4. 詳細な分析結果 (Detailed Analysis)
📈 カタリスト(株価上昇の引き金)
- Switch 2の販売上振れ期待
2025年6月発売の「Switch 2」は、グローバルで1,737万台(2025年12月末時点)を突破し、米国では発売7ヶ月で約440万台を販売するなど初代を凌ぐペースで普及しています。会社側は通期販売計画を1,900万台に上方修正していますが、2026年3月末までに「最大2,500万台」の生産計画が報じられており、さらなる上振れが期待されます。
- 春商戦と強力なIP相乗効果
2026年4月3日に映画『ザ・スーパーマリオギャラクシー・ムービー』(マリオ映画続編)の公開が控えています。同時期に『スーパーマリオブラザーズ ワンダー Switch 2 Edition』等の主力タイトルが投入され、ハード・ソフト・IP収入が連動する強力なエコシステムが収益を押し上げます。
- アナリストの強気評価
市場アナリスト11名が「強気」とし、12ヶ月後の平均目標株価は12,563円(現在値から約+39%)に設定されています。直近でも国内証券による目標株価の引き上げや「アウトパフォーム」への格上げが相次いでいます。
⚠️ リスク要因(懸念点)
- 利益率の圧迫(部材高と関税)
半導体メモリ価格の高騰に加え、米国の新たな関税政策により数百億円規模の追加コスト負担が発生するリスクが指摘されています。これが次期(2027年3月期)の営業利益率を圧迫する懸念があります。
- 為替リスク(円高進行)
通期の為替前提は1ドル=140円(または150円)に設定されています。グローバルな金利差縮小に伴う急激な円高は、海外売上比率の高い同社にとって直接的な下方修正リスクとなります。
- 「事実売り」のネガティブサプライズ
現在の市場コンセンサス(経常利益5,358億円)は、会社予想(4,600億円)を大きく上回る高揚状態にあります。5月の本決算において、会社側が不確実性(関税等)を理由に「保守的な来期ガイダンス」を提示した場合、失望売りを招くリスクが内在しています。
📊 財務、需給の現状
- 財務ハイライト:2026年3月期Q3(累計)は売上高1兆9,058億円(前年同期比+99.3%)、営業利益3,003億円(同+21.3%)と驚異的な進捗。

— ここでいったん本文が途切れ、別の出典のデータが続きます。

Lemma join_room_forwards_message
    cfg socket_id now suffix bits data srv roomId preferredName message :
  join_request data roomId preferredName →
  test_4digits roomId = true →
  RateLimiter.allowed
    (RateLimiter.check now socket_id (Socket.eventRateLimiter srv)).1
  = true →
  is_Some (RoomManager.rooms (Socket.roomManager srv) !! roomId) →
  (RoomManager.joinRoom cfg roomId socket_id preferredName bits
     (Socket.roomManager srv)).1 = Throw message →
  message = RoomManager.err_full
  ∧ Socket.on_join_room cfg socket_id now suffix bits data true srv
    = (Ok tt,
       Socket.set_eventRateLimiter srv
         (RateLimiter.check now socket_id (Socket.eventRateLimiter srv)).2,
       [Socket.ConsoleError (lit "[Socket] Error joining room:") message;
        Socket.Callback (Socket.ack_error message)]).
Proof.
  intros Hreq Htest Hallowed Hlive Hthrow.
  apply joinRoom_throw in Hthrow as [Hthrow Hmsg].
  assert (message = RoomManager.err_full) as ->.
  { destruct Hmsg as [[Hnone _]|[_ ?]]; [|done].
    rewrite Hnone in Hlive. by destruct Hlive. }
  split; [done|].
  unfold Socket.on_join_room, Socket.join_room_body.
  destruct (RateLimiter.check now socket_id (Socket.eventRateLimiter srv))
    as [rateCheck rl]. simpl in *. rewrite Hallowed. simpl.
  assert (RoomManager.roomExists roomId (Socket.roomManager srv) = true)
    as Hexists by (by apply bool_decide_eq_true_2).
  destruct Hreq as [[-> ->]|(Htruthy & Htypeof & Hroom & Hpref)].
  - simpl. rewrite Htest, Hexists. simpl. by rewrite Hthrow.
  - rewrite Htruthy, Htypeof, Hroom, Hpref. simpl.
    destruct (typeof data =? "string")%string eqn:Es.
    { apply String.eqb_eq in Es. congruence. }
    rewrite Htest, Hexists. simpl. by rewrite Hthrow.
Qed.

(** C8, at the failing input.  A create-room event that is sent without an
    acknowledgement function to a new server passes the rate check and
    creates the room "1000"; [callback({ success: true, roomId })] then
    throws a [TypeError] inside [try].  The [catch] clause logs the message
    of that exception and calls [callback] again: the second [TypeError]
    leaves the handler, and nothing is sent to the client.  The same
    happens in join-room and in update-username, here for a socket that is
    in the room "1000".  And where create-room and join-room do answer an
    exception, the error field is the message of the exception, which
    differs from one exception to another. *)
Lemma handler_exception_leaves_handler :
  let type_error := lit "callback is not a function" in
  let created :=
    Socket.on_create_room default_config (sock 0) 5 (λ _, 0) false
      (Socket.init default_config) in
  let srv := server_of default_config 1 in
  let full := server_of default_config 50 in
  created.1.1 = Throw type_error
  ∧ is_Some (RoomManager.rooms (Socket.roomManager created.1.2)
               !! lit "1000")
  ∧ created.2
    = [Socket.ConsoleError (lit "[Socket] Error creating room:") type_error]
  ∧ (let joined :=
       Socket.on_join_room default_config (sock 1) 5 (lit "k3j9x0q1z") 0
         (VString (lit "1000")) false srv in
     joined.1.1 = Throw type_error
     ∧ last joined.2
       = Some (Socket.ConsoleError (lit "[Socket] Error joining room:")
                 type_error))
  ∧ (let updated :=
       Socket.on_update_username (sock 0) 5 (lit "k3j9x0q1z")
         (rename_request "1000" "Alice") false srv in
     updated.1.1 = Throw type_error
     ∧ last updated.2
       = Some (Socket.ConsoleError
                 (lit "[Socket] Error updating username:") type_error))
  ∧ (Socket.on_join_room default_config (sock 50) 5 (lit "k3j9x0q1z") 0
       (VString (lit "1000")) true full).2
    = [Socket.ConsoleError (lit "[Socket] Error joining room:")
         (lit "Room is full");
       Socket.Callback (Socket.ack_error (lit "Room is full"))]
  ∧ (Socket.on_create_room default_config (sock 50) 5 (λ _, 0) true full).2
    = [Socket.ConsoleError (lit "[Socket] Error creating room:")
         (lit "Unable to generate unique room code. Server at capacity.");
       Socket.Callback
         (Socket.ack_error
            (lit "Unable to generate unique room code. Server at capacity."))].
Proof.
  split; [vm_compute; reflexivity|].
  split; [vm_compute; eexists; reflexivity|].
  repeat split; vm_compute; reflexivity.
Qed.

(** ** Further facts and examples *)

(** Calls for another identifier leave an identifier's window alone. *)
Lemma check_other_identifier now id id' rl :
  id' ≠ id →
  RateLimiter.clients (RateLimiter.check now id' rl).2 !! id
  = RateLimiter.clients rl !! id.
Proof.
  intros Hne. unfold RateLimiter.check.
  destruct (RateLimiter.clients rl !! id') as [c|]; simpl;
    repeat (zcase; simpl); rewrite ?lookup_insert_ne by done; done.
Qed.

(** A join-room request for a well-formed code that names no live room is
    answered 'Room not found' before [joinRoom] is called; the room manager
    is left as it was. *)
Lemma on_join_room_not_found
    cfg socket_id now suffix bits data srv roomId preferredName :
  join_request data roomId preferredName →
  test_4digits roomId = true →
  RateLimiter.allowed
    (RateLimiter.check now socket_id (Socket.eventRateLimiter srv)).1
  = true →
  RoomManager.rooms (Socket.roomManager srv) !! roomId = None →
  Socket.on_join_room cfg socket_id now suffix bits data true srv
  = (Ok tt,
     Socket.set_eventRateLimiter srv
       (RateLimiter.check now socket_id (Socket.eventRateLimiter srv)).2,
     [Socket.Callback (Socket.ack_error (lit "Room not found"))]).
Proof.
  intros Hreq Htest Hallowed Hnone.
  unfold Socket.on_join_room, Socket.join_room_body.
  destruct (RateLimiter.check now socket_id (Socket.eventRateLimiter srv))
    as [rateCheck rl]. simpl in *. rewrite Hallowed. simpl.
  assert (RoomManager.roomExists roomId (Socket.roomManager srv) = false)
    as Hexists.
  { apply bool_decide_eq_false_2. rewrite Hnone. by intros [? ?]. }
  destruct Hreq as [[-> ->]|(Htruthy & Htypeof & Hroom & Hpref)].
  - simpl. by rewrite Htest, Hexists.
  - rewrite Htruthy, Htypeof, Hroom, Hpref. simpl.
    by rewrite Htest, Hexists.
Qed.

(** A connection that joins a second room is first taken out of the first
    one, which is then empty and, with no cleanup delay, destroyed at once;
    its reverse entry names the second room. *)
Example joinRoom_moves_connection :
  let s := RoomManager.run default_config
             [RoomManager.CreateRoom 0 (λ _, 0);
              RoomManager.CreateRoom 1 (λ _, 2 ^ 52);
              RoomManager.JoinRoom (lit "1000") (sock 0) VNull 0;
              RoomManager.JoinRoom (lit "5500") (sock 0)
                (VString (lit " Bob ")) 0] in
  RoomManager.rooms s !! lit "1000" = None
  ∧ RoomManager.getRoomUserCount (lit "5500") s = 1
  ∧ RoomManager.userSockets s !! sock 0
    = Some {| SocketEntry.roomId := lit "5500";
              SocketEntry.id := lit "user_socket-0";
              SocketEntry.name := lit "Bob" |}.
Proof. repeat split; vm_compute; reflexivity. Qed.

(** * Further properties *)

From Stdlib Require Import Sorted.

(** ** The rate limiter over arbitrary call sequences *)

Section RateLimiterRunFacts.
Import RateLimiter.

(** Every counter lies between 0 and the maximum. *)
Definition counts_bounded (rl : RateLimiter.t) : Prop :=
  ∀ id c, clients rl !! id = Some c → 0 <= count c <= maxRequests rl.

Lemma check_counts_bounded now id rl :
  0 <= maxRequests rl → counts_bounded rl →
  counts_bounded (check now id rl).2.
Proof.
  intros Hmax Hb id' c'.
  assert (Hp := proj1 (check_params now id rl)). rewrite Hp.
  destruct (decide (id' = id)) as [->|Hne];
    [|rewrite check_other_identifier by done; apply Hb].
  destruct (clients rl !! id) as [c|] eqn:Hc.
  - destruct (Z_lt_ge_dec (now - windowStart c) (windowMs rl)) as [Hin|Hout].
    + rewrite (check_same_window now id rl c Hc Hin).
      pose proof (Hb _ _ Hc).
      destruct (Z.ltb_spec (count c) (maxRequests rl)); simpl.
      * rewrite lookup_insert_eq. intros [= <-]. simpl. lia.
      * apply Hb.
    + rewrite check_new_window by (unfold window_over; by rewrite Hc).
      destruct (Z.ltb_spec 0 (maxRequests rl)); simpl;
        rewrite lookup_insert_eq; intros [= <-]; simpl; lia.
  - rewrite check_new_window by (unfold window_over; by rewrite Hc).
    destruct (Z.ltb_spec 0 (maxRequests rl)); simpl;
      rewrite lookup_insert_eq; intros [= <-]; simpl; lia.
Qed.

Lemma step_counts_bounded rl op :
  0 <= maxRequests rl → counts_bounded rl →
  maxRequests (RateLimiterRun.step rl op) = maxRequests rl
  ∧ windowMs (RateLimiterRun.step rl op) = windowMs rl
  ∧ counts_bounded (RateLimiterRun.step rl op).
Proof.
  intros Hmax Hb. destruct op as [now id|id|now]; simpl.
  - destruct (check_params now id rl) as [Em Ew].
    split; [done|]. split; [done|]. by apply check_counts_bounded.
  - split; [done|]. split; [done|]. intros id' c'. simpl.
    rewrite lookup_delete. case_decide; [done|apply Hb].
  - split; [done|]. split; [done|]. intros id' c'. simpl.
    intros [H _]%map_lookup_filter_Some. exact (Hb _ _ H).
Qed.
Lemma set_slice_fits (row : list R) (a k : nat) (v : list R) :
  a + k ≤ length row → length v = k →
  Np.set_slice row (Z.of_nat a) (Z.of_nat a + Z.of_nat k) v =
  Return (take a row ++ v ++ drop (a + k) row).
Proof.
  intros Hfit Hv. unfold Np.set_slice.
  rewrite <- Nat2Z.inj_add, !slice_bound_in_range by lia.
  replace (a + k - a) with k by lia.
  by rewrite decide_True.
Qed.

Lemma for_each_app {X S} (xs ys : list X) (body : X → S → result S) s :
  for_each (xs ++ ys) body s = (s' ← for_each xs body s; for_each ys body s').
Proof.
  revert s. induction xs as [|x xs IH]; intros s; [done|].
  cbn. destruct (body x s); [apply IH|done].
Qed.

End NpFacts.

(** ** Properties of GateDecomposer *)

Module GateDecomposerFacts.

Import GateDecomposer Spec NpFacts.

Lemma invoke_eq f gate self :
  invoke f gate self =
  (Return (), GateDecomposer.mk (gate_decomps self) (GateDecomposer.N self) (num_ops self)
                (dt_list self ++ durations (f gate))
                (coeff_list self ++ rows (f gate))).
Proof. reflexivity. Qed.

Lemma decompose_unfold gates self :
  decompose gates self =
  match for_gates gates gate_step (cleared self) with
  | (Return _, self') =>
      match Np.vstack (coeff_list self') with
      | Return stacked =>
          (Return (Np.hstack [0%R] (tlist_loop (dt_list self')), Np.T stacked), self')
      | Raise e => (Raise e, self')
      end
  | (Raise e, self') => (Raise e, self')
  end.
Proof.
  unfold decompose, mbind, meth_bind, set_dt_list, set_coeff_list; cbn.
  change (GateDecomposer.mk _ _ _ [] []) with (cleared self).
  destruct (for_gates gates gate_step (cleared self)) as [[[]|e] self']; [|done].
  unfold gets, lift, mret, meth_ret.
  destruct (Np.vstack (coeff_list self')); done.
Qed.

Lemma gate_step_registered f gate self :
  gate_decomps self !! name gate = Some f →
  gate_step gate self = invoke f gate self.
Proof.
  intros Hf. unfold gate_step, mbind, meth_bind, gets. by rewrite Hf.
Qed.

Lemma gate_step_unregistered gate self :
  gate_decomps self !! name gate = None →
  gate_step gate self = (Raise (ValueError ("Unsupported gate " ++ name gate)), self).
Proof.
  intros Hf. unfold gate_step, mbind, meth_bind, gets. by rewrite Hf.
Qed.

Lemma fragment_of_registered reg gate f :
  reg !! name gate = Some f → fragment_of reg gate = f gate.
Proof. intros Hf. unfold fragment_of. by rewrite Hf. Qed.
(** A cache read gives null, without failing and without touching
    anything, when either entry is missing or empty, when the time stamp
    does not start with a number, or when the stored response is not
    well-formed JSON. *)
Theorem getCachedDiscountData_null_on_bad_entry
  (w : World) (store : gmap string string) :
  sessionStorage w = Some store ->
  (store !! "parity_deals_discount" = None
   \/ store !! "parity_deals_timestamp" = None
   \/ store !! "parity_deals_discount" = Some ""
   \/ store !! "parity_deals_timestamp" = Some ""
   \/ (exists stamp, store !! "parity_deals_timestamp" = Some stamp
                     /\ parseInt stamp = None)
   \/ (exists text, store !! "parity_deals_discount" = Some text
                    /\ JSON_parse text = None)) ->
  getCachedDiscountData w = (Normal VNull, w).
Proof.
  intros Hs Hbad.
  unfold getCachedDiscountData, try_catch, mbind, M_bind, getItem, Date_now, gets,
    throw, mret, M_ret.
  rewrite Hs. simpl. rewrite ?Hs.
  destruct (store !! "parity_deals_discount") as [text|] eqn:Hd; simpl; rewrite ?Hs;
    destruct (store !! "parity_deals_timestamp") as [stamp|] eqn:Ht; simpl;
    try reflexivity.
  destruct (nonempty text && nonempty stamp) eqn:Hne; simpl; [|reflexivity].
  apply andb_prop in Hne as [Hne1 Hne2].
  destruct (parseInt stamp) as [t0|] eqn:Hp; simpl; [|reflexivity].
  destruct (now w - t0 <? CACHE_DURATION_MS)%Z; simpl; [|reflexivity].
  destruct (JSON_parse text) eqn:Hj; simpl; [|reflexivity].
  destruct Hbad as [H|[H|[H|[H|[(s & H & H')|(s & H & H')]]]]];
    try discriminate H; injection H as H; subst;
    try discriminate Hne1; try discriminate Hne2; congruence.
Qed.

(** Writing the cache sets exactly its two entries: the response text,
    and a time stamp that [parseInt] reads back as the time of writing;
    every other key of the storage is left as it was. *)
Theorem cacheDiscountData_entry_round_trip
  (data : value) (w : World) (store : gmap string string) :
  sessionStorage w = Some store ->
  exists store',
    sessionStorage (cacheDiscountData data w).2 = Some store'
    /\ store' !! "parity_deals_discount" = Some (JSON_stringify data)
    /\ (store' !! "parity_deals_timestamp") ≫= parseInt = Some (now w)
    /\ (forall key, key <> "parity_deals_discount" ->
                    key <> "parity_deals_timestamp" ->
                    store' !! key = store !! key).
Proof.
  intros Hs.
  destruct (cacheDiscountData_run data w) as (w' & Hrun & _ & _ & _ & Hsto).
  rewrite Hrun. cbn [snd]. rewrite Hsto, Hs. eexists. split; [reflexivity|].
  split; [|split].
  - rewrite lookup_insert_ne by done. by rewrite lookup_insert_eq.
  - rewrite lookup_insert_eq. simpl. apply parseInt_Z_toString.
  - intros key H1 H2. by rewrite !lookup_insert_ne.
Qed.

(** A response without a percentage, or with a falsy one (0, the empty
    string, null), and without flags gives the percentage [parseFloat]
    reads from the text 0. *)
Theorem determineDiscount_default_percentage (data : value) (w : World) :
  truthy data = true ->
  flagged data = false ->
  truthy (default VUndefined (get_prop data "discountPercentage")) = false ->
  (determineDiscount data w).1 = Normal (parseFloat_string "0").
Proof.
  intros Hd Hf Hp. unfold determineDiscount.
  rewrite (bind_normal _ _ _ _ _ (proj1 (prop_truthy data "isVpn" w Hd))).
  rewrite (bind_normal _ _ _ _ _ (proj1 (prop_truthy data "isProxy" w Hd))).
  rewrite (bind_normal _ _ _ _ _ (proj1 (prop_truthy data "isTor" w Hd))).
  unfold flagged in Hf. rewrite Hf.
  rewrite (bind_normal _ _ _ _ _ (proj1 (prop_truthy data "discountPercentage" w Hd))).
  unfold js_or. rewrite Hp.
  change (parseFloat (VNum 0)) with (Some (parseFloat_string "0")).
  rewrite (bind_normal _ _ w w (parseFloat_string "0")) by reflexivity.
  by destruct (PrimFloat.eqb (parseFloat_string "0") 0).
Qed.

(** A page load sends at most one request, and on a page without pricing
    content it does nothing at all.  On a page with pricing content it
    ends normally or with the [TypeError] of a conversion, and with the
    latter exactly when the response it resolved is truthy, carries no
    flag, and has a percentage that cannot be converted to a string. *)
Theorem init_at_most_one_request (net : Network) (w : World) :
  (requests (init net w).2 = requests w
   \/ requests (init net w).2 = PARITY_DEALS_API :: requests w)
  /\ (hasPricingContent (document w) = false -> init net w = (Normal tt, w))
  /\ (hasPricingContent (document w) = true ->
      exists data,
        (resolveDiscountData net (hidden w)).1 = Normal data
        /\ ((init net w).1 = Normal tt \/ (init net w).1 = Throw CANNOT_CONVERT)
        /\ ((init net w).1 = Throw CANNOT_CONVERT <->
            truthy data = true /\ flagged data = false
            /\ parseFloat (js_or (default VUndefined
                                     (get_prop data "discountPercentage"))
                                  (VNum 0)) = None)).
Proof.
  destruct (hasPricingContent (document w)) eqn:Hc.
  - destruct (init_run net w Hc) as (v & w1 & w' & Hres & Hinit & Hreq & _).
    rewrite Hinit. cbn [fst snd]. split; [|split; [discriminate|]].
    + rewrite Hreq.
      destruct (resolveDiscountData_run net (hidden w))
        as (v' & w1' & Hres' & _ & Hcases).
      rewrite Hres in Hres'. injection Hres' as <- <-.
      destruct (getCachedDiscountData_run (hidden w)) as [c Hget].
      specialize (Hcases c Hget). destruct (truthy c).
      * destruct Hcases as [_ ->]. by left.
      * right. exact Hcases.
    + intros _. exists v. rewrite Hres. split; [reflexivity|].
      unfold loadCompletion, discountOf.
      destruct (truthy v); [|split; [by left|]; split; [discriminate|by intros [? _]]].
      destruct (flagged v);
        [split; [by left|]; split; [discriminate|by intros (_ & ? & _)]|].
      destruct (parseFloat _).
      * split; [by left|]. split; [discriminate|by intros (_ & _ & ?)].
      * split; [by right|]. done.
  - unfold init.
    rewrite (bind_normal _ _ w w (hasPricingContent (document w))) by reflexivity.
    rewrite Hc. cbn. split; [by left|]. split; [reflexivity|discriminate].
Qed.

通期予想も上方修正済み(売上高2兆2,500億円、営業利益3,700億円)であり、キャッシュ創出力は過去最高水準です。
- 需給環境(ネガティブとポジティブの拮抗):
- マイナス要因:京都銀行など4社による約3,270万株(約2,941億円規模)の株式売出し(PO)、PIF(サウジ系ファンド)の持分縮小(8.58%→5.26%)、および高止まりする信用倍率(29.93倍)。
- プラス要因:上記PO発表と同時に、上限1,000億円(1,400万株)の自社株買い・即時消却を発表。これにより極端な株価崩れは防がれる公算が大きいです。
5. 今後の注目ポイント (Future Outlook)
投資戦略としては、目先の売出し(PO)の価格決定に向けた需給悪化で株価が8,500円〜8,700円のレンジに調整した局面を「エントリーの好機」と捉えます。以下のスケジュールに沿ってポジションを管理することを推奨します。
- 2026年3月上旬〜中旬
- 注目イベント:株式売出し(PO)の価格決定日および受渡日。
- アクション:受渡日に向けたヘッジ売りや需給悪化による株価調整を確認し、指定レンジでの買いを実行。
- 2026年4月3日
- 注目イベント:映画『ザ・スーパーマリオギャラクシー・ムービー』劇場公開。
- アクション:映画の興行収入初動および、春の北米・欧州のゲーム月次販売データ(Circana等)によるモメンタムの上昇を確認。
- 2026年5月上旬
- 注目イベント:2026年3月期 本決算発表。
- アクション:来期(2027年3月期)のガイダンスに注目。関税や為替の前提条件を確認し、極端な弱気ガイダンスで7,900円の損切りラインを割る場合は即時撤退。無難に通過した場合は、中長期のRe-rating相場(目標11,500円)へホールドを継続。